[Dataset]
+++

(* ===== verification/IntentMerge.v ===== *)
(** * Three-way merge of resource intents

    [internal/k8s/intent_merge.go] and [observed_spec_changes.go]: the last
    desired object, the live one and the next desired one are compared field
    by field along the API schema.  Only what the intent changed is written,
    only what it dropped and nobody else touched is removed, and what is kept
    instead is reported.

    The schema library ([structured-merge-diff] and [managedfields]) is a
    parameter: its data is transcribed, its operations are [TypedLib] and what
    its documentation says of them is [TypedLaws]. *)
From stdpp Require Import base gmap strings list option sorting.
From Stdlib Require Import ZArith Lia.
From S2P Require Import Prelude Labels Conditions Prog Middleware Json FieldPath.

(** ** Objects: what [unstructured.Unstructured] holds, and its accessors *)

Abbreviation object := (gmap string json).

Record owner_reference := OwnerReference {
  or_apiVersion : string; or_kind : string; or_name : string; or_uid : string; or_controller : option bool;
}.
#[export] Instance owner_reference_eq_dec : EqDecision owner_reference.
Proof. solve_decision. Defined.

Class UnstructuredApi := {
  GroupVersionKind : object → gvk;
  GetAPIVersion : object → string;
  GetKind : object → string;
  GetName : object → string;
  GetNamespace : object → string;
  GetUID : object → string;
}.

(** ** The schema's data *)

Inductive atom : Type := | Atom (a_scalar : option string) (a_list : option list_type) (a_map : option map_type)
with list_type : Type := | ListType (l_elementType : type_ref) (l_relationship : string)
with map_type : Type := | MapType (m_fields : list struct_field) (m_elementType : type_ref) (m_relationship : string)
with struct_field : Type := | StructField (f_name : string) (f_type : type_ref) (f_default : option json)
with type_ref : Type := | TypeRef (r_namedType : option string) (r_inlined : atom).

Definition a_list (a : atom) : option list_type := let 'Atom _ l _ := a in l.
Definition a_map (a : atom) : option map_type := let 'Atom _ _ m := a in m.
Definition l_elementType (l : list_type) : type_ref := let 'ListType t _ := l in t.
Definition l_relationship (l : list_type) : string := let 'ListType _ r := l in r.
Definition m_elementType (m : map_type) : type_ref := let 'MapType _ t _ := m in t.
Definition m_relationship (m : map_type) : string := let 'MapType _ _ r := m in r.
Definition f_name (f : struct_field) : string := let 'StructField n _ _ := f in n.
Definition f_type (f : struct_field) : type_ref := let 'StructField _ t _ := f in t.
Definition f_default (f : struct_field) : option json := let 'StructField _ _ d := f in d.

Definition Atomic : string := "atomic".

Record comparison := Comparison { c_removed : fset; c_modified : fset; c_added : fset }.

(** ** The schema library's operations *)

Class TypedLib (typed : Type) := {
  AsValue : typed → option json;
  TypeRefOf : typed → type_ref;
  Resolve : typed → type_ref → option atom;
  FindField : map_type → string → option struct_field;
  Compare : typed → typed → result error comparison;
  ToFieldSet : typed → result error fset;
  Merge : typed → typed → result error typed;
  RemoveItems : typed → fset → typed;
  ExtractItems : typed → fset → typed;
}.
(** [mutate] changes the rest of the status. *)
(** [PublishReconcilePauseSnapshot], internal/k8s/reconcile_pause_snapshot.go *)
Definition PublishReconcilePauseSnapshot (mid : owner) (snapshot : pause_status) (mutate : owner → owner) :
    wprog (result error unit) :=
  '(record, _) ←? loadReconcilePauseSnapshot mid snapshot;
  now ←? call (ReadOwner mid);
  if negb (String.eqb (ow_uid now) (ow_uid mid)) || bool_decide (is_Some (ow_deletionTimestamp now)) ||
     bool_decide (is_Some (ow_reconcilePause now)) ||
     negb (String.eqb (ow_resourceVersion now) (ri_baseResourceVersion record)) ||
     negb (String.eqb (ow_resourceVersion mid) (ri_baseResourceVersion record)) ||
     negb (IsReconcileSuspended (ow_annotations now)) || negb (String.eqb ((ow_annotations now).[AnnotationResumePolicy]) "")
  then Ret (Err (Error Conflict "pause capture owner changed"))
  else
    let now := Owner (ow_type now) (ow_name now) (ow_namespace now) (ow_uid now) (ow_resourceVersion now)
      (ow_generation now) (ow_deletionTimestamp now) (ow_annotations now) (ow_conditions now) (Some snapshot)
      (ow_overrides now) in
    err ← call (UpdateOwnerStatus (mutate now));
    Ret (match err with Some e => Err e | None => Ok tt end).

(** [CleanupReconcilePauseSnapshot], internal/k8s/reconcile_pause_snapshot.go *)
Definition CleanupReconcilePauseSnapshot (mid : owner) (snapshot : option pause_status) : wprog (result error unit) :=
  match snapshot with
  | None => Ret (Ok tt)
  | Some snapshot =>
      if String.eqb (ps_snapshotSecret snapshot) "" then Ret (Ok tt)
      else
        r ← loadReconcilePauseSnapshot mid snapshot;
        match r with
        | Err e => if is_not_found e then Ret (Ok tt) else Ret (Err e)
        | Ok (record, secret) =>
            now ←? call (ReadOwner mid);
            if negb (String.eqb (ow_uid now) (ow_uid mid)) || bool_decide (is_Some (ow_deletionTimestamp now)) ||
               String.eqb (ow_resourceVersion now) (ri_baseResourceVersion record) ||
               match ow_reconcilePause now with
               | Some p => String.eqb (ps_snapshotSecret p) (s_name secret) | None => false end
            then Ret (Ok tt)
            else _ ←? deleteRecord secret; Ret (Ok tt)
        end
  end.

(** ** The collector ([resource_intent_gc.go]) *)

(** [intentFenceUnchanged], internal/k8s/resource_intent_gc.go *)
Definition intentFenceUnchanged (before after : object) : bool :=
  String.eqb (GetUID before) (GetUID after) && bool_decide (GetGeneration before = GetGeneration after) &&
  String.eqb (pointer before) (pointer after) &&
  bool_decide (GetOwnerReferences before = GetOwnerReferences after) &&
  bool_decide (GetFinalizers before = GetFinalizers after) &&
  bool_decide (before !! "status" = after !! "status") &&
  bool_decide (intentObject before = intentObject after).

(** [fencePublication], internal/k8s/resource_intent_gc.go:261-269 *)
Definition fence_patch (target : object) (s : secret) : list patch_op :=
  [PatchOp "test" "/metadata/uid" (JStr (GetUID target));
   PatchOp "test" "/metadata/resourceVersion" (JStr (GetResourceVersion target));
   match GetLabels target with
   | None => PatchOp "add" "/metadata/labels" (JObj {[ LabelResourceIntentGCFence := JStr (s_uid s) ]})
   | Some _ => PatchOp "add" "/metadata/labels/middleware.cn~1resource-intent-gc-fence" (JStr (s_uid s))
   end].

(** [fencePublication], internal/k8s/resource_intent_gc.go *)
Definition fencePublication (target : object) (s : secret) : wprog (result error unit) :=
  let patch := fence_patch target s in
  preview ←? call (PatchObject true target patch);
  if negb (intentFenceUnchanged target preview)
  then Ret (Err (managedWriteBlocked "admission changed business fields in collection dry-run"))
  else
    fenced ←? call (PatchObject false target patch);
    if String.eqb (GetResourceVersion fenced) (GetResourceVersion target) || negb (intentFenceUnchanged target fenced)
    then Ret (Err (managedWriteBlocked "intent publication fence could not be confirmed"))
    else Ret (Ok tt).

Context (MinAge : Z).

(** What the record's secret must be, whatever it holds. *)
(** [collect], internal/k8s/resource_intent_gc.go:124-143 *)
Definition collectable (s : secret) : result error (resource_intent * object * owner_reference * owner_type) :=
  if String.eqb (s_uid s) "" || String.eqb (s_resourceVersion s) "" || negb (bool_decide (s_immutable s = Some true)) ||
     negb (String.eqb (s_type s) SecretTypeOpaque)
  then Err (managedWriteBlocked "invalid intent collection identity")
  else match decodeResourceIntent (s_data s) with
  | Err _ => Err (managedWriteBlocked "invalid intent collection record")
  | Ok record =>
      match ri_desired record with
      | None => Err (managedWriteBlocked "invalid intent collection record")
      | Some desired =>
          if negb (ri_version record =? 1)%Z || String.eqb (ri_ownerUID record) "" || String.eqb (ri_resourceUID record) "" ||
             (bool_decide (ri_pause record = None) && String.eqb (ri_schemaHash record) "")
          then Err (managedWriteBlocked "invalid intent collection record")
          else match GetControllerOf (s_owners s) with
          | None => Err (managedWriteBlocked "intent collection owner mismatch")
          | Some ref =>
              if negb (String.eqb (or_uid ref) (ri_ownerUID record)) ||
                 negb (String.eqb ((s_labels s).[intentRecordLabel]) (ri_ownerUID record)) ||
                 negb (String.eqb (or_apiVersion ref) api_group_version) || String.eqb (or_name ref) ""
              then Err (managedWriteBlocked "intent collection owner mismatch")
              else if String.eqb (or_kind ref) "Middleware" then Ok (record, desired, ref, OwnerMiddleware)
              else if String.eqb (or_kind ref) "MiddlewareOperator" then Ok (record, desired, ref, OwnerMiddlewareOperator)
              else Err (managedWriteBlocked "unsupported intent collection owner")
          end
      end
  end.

+++

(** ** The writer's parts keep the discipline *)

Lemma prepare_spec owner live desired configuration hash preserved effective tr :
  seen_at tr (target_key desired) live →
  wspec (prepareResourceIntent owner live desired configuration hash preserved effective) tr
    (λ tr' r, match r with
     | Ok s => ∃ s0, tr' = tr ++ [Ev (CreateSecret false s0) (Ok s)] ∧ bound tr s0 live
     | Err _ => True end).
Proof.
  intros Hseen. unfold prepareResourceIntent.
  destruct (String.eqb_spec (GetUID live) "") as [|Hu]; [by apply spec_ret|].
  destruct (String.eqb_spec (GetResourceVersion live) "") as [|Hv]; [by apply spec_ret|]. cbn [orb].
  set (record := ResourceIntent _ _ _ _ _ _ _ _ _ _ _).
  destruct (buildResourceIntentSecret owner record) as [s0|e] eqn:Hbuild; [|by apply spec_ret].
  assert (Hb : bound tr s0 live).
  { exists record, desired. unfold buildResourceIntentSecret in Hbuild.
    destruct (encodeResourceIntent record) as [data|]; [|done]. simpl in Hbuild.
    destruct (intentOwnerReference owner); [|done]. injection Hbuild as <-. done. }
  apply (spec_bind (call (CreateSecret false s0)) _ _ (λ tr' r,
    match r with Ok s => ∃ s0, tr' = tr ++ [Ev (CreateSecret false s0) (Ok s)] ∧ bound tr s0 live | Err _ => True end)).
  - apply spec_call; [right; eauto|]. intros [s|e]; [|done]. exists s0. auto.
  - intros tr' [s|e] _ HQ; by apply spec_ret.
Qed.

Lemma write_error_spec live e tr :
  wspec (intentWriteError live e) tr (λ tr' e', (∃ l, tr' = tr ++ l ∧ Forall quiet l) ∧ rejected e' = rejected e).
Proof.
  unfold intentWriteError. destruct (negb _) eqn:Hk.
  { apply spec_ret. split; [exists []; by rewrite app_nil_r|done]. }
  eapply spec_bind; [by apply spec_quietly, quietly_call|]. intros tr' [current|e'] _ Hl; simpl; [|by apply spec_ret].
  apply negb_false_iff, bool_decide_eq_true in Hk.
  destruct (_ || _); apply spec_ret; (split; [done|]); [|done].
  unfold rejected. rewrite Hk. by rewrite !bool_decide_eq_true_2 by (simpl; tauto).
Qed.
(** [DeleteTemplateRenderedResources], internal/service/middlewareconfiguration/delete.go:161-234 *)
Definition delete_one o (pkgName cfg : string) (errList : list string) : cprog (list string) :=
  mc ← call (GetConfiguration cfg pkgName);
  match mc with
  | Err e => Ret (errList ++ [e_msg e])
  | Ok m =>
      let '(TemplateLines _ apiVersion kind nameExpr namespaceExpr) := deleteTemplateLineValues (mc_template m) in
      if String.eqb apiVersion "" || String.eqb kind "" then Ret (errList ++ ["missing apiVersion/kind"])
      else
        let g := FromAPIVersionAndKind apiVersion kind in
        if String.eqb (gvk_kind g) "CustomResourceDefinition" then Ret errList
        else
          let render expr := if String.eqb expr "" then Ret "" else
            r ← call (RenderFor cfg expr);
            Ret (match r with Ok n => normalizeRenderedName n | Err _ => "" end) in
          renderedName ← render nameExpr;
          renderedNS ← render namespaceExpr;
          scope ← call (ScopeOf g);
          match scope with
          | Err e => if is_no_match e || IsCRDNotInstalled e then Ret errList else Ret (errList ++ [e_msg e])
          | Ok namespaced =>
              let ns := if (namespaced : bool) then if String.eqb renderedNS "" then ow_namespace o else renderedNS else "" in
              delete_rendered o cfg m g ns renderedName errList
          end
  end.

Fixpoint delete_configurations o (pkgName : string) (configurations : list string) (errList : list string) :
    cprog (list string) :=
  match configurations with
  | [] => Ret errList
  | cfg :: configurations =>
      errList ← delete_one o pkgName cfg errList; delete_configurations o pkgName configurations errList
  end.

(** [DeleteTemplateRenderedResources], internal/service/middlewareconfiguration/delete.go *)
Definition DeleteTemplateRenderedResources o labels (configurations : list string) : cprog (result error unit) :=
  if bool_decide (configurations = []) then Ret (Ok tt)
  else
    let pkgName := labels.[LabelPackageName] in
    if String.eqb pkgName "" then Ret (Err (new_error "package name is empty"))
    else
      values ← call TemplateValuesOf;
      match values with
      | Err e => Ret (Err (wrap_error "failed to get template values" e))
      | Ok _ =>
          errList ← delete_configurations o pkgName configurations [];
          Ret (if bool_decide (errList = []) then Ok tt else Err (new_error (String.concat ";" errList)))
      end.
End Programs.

+++

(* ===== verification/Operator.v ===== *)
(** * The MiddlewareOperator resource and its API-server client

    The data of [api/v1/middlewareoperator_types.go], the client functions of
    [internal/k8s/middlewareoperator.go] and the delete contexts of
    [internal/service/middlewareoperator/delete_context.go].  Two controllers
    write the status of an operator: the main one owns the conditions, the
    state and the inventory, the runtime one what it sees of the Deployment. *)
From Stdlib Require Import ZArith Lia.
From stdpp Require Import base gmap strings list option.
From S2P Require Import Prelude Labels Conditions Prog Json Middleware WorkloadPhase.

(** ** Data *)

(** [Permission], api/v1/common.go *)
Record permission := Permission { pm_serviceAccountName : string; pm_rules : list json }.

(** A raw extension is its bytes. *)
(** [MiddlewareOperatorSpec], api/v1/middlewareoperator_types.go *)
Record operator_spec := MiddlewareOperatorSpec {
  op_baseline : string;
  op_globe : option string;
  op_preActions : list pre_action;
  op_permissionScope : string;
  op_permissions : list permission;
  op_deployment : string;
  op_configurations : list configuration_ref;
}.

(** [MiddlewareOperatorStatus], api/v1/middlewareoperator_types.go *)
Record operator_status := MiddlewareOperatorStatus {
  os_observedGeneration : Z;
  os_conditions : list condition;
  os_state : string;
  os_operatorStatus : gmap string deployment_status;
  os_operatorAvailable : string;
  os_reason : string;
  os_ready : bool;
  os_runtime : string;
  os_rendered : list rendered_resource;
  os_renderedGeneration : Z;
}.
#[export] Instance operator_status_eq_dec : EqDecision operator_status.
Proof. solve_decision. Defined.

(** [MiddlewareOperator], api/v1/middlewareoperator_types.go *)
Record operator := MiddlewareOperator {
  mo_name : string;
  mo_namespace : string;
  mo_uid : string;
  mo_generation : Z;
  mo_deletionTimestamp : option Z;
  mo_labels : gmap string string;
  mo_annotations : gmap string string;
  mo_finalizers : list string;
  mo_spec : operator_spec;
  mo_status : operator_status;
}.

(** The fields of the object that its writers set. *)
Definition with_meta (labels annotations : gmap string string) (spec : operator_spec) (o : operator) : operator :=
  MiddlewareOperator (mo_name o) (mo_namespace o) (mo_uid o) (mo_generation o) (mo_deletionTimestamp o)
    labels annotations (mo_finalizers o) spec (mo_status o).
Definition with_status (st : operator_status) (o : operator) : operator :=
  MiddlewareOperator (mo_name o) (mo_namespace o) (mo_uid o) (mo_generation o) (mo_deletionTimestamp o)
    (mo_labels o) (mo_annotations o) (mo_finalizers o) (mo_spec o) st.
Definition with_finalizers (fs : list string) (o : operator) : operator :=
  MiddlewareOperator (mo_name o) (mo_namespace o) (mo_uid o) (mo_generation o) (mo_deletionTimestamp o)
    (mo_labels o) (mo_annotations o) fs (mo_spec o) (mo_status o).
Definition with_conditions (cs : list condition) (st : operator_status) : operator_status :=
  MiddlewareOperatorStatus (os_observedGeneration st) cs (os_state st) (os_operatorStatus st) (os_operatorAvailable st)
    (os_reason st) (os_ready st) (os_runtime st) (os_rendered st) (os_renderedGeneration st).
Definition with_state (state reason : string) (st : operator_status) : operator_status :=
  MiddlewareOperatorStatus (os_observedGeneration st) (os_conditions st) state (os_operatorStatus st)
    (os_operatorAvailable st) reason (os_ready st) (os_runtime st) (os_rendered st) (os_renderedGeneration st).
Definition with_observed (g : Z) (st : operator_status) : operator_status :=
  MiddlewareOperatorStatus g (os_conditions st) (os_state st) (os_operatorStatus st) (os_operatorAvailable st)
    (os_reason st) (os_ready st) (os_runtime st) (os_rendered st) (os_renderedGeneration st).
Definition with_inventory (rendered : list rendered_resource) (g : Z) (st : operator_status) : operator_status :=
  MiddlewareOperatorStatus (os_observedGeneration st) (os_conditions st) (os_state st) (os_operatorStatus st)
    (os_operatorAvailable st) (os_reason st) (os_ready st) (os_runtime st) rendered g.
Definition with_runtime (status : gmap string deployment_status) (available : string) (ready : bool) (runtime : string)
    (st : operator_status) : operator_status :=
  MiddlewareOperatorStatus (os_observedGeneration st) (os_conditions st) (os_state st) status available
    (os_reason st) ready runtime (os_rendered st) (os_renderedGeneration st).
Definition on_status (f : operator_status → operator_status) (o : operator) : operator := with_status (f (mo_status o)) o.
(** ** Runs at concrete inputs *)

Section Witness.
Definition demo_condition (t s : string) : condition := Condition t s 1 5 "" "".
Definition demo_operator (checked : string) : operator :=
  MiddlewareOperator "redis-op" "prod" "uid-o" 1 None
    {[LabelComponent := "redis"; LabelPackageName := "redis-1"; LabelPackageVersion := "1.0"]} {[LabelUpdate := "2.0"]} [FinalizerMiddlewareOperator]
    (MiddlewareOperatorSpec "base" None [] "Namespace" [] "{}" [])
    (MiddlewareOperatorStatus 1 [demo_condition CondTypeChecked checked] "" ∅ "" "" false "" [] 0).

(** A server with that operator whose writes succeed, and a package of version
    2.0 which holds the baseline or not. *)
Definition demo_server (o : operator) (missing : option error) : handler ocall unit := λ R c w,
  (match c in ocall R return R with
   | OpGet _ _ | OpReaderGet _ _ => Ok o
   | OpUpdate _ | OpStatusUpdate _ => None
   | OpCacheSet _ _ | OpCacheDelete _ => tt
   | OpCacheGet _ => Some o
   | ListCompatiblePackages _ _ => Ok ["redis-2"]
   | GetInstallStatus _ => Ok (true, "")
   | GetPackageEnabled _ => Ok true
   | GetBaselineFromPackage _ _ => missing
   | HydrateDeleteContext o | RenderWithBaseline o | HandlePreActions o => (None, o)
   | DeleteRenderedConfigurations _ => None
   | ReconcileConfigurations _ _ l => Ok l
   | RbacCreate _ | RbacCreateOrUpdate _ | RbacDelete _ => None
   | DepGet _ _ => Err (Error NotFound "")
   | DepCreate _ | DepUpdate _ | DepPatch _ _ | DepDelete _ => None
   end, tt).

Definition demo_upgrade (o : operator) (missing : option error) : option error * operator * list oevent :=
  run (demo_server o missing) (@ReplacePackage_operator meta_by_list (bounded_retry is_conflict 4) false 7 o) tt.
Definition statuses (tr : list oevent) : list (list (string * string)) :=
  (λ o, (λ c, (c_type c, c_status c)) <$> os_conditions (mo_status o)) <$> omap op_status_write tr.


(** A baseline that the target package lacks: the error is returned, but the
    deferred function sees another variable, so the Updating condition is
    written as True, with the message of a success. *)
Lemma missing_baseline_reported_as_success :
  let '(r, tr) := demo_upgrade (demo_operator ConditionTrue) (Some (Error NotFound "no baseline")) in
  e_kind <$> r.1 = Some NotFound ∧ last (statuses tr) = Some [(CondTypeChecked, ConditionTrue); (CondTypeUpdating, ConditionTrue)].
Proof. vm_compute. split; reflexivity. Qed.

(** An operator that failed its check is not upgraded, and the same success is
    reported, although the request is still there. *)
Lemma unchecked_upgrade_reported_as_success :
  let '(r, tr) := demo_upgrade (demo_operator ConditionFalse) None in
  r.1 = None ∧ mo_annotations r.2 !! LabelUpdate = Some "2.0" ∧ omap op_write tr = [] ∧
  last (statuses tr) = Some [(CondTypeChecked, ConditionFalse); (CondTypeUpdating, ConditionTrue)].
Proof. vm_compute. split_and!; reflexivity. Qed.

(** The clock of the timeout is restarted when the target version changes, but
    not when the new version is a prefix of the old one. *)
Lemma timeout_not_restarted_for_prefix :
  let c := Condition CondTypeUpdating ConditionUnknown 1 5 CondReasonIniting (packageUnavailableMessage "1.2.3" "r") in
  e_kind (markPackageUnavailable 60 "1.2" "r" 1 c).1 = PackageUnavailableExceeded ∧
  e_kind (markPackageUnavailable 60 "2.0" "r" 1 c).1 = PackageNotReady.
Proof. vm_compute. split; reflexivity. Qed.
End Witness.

+++

[Work instruction] From the records above, copy every line that includes the word "redis".

[Exercise answer]
  MiddlewareOperator "redis-op" "prod" "uid-o" 1 None
    {[LabelComponent := "redis"; LabelPackageName := "redis-1"; LabelPackageVersion := "1.0"]} {[LabelUpdate := "2.0"]} [FinalizerMiddlewareOperator]
   | ListCompatiblePackages _ _ => Ok ["redis-2"]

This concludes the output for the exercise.